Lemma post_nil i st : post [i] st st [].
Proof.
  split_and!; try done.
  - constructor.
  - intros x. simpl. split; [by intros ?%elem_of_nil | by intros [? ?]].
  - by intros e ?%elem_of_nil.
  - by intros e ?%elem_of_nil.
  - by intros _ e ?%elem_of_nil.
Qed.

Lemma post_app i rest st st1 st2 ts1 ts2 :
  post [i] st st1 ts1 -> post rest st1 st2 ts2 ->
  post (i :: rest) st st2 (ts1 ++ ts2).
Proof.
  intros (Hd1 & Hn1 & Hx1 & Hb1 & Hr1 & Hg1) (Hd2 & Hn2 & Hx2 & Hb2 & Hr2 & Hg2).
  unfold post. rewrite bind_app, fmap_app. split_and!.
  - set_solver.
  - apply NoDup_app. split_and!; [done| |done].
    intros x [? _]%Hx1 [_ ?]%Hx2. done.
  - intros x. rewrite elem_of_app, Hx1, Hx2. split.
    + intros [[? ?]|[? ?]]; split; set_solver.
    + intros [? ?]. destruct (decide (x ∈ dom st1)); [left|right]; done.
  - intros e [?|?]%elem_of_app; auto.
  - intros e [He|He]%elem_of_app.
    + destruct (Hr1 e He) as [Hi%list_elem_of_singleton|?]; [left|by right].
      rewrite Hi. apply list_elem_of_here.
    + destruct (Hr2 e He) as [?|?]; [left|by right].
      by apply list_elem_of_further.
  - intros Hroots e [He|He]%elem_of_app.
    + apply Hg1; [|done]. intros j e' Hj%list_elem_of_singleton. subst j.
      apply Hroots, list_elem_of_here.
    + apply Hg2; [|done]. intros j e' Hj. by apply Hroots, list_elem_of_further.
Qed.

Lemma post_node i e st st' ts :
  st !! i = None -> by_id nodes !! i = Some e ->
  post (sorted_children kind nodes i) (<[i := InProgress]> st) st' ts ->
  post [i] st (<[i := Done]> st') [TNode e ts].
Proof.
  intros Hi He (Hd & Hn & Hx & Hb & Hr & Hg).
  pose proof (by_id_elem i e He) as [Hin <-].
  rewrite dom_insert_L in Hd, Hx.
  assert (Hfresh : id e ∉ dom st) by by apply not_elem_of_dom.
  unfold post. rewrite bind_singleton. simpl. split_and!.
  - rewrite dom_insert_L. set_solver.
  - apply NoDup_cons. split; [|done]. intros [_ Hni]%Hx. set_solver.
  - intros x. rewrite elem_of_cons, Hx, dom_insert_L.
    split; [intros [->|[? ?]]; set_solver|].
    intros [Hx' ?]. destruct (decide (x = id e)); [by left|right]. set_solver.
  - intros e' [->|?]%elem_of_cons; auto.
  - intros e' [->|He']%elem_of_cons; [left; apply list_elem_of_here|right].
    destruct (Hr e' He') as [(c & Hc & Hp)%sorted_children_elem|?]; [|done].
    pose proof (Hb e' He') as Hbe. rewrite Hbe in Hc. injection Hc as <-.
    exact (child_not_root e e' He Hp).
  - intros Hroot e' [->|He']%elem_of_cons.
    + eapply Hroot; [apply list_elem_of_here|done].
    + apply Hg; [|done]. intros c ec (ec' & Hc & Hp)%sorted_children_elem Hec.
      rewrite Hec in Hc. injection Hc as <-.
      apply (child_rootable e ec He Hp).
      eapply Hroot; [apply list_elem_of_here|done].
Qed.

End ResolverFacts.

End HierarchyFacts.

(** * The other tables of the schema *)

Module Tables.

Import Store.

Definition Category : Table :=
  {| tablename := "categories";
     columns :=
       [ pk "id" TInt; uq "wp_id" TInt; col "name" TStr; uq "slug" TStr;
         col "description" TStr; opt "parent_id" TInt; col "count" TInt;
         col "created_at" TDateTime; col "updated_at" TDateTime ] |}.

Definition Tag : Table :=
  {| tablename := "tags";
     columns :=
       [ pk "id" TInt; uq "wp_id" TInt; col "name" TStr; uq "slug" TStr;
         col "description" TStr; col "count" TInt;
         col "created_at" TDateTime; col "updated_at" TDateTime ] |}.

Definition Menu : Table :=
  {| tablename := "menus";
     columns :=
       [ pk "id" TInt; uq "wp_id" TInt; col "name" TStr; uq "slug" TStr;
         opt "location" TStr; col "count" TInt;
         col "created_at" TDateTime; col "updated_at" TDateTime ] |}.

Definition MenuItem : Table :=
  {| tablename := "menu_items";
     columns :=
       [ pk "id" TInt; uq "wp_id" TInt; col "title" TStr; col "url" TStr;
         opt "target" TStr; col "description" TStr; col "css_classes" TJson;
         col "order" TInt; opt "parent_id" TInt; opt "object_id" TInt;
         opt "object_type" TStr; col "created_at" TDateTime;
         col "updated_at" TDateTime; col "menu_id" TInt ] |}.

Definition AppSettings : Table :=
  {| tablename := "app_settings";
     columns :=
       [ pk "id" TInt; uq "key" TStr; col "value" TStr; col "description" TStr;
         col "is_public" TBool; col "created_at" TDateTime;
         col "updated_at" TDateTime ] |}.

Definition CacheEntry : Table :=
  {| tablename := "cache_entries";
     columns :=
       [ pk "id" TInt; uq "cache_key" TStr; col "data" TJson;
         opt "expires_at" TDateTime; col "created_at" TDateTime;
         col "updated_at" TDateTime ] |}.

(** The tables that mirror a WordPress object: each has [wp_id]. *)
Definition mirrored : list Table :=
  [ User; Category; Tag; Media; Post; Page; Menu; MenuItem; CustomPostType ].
-=-=-
◆ **TASK**:
Copy out each line of the entries that holds "nodes".

◆ **OUTPUT OF THE EXERCISE**:
  st !! i = None -> by_id nodes !! i = Some e ->
  post (sorted_children kind nodes i) (<[i := InProgress]> st) st' ts ->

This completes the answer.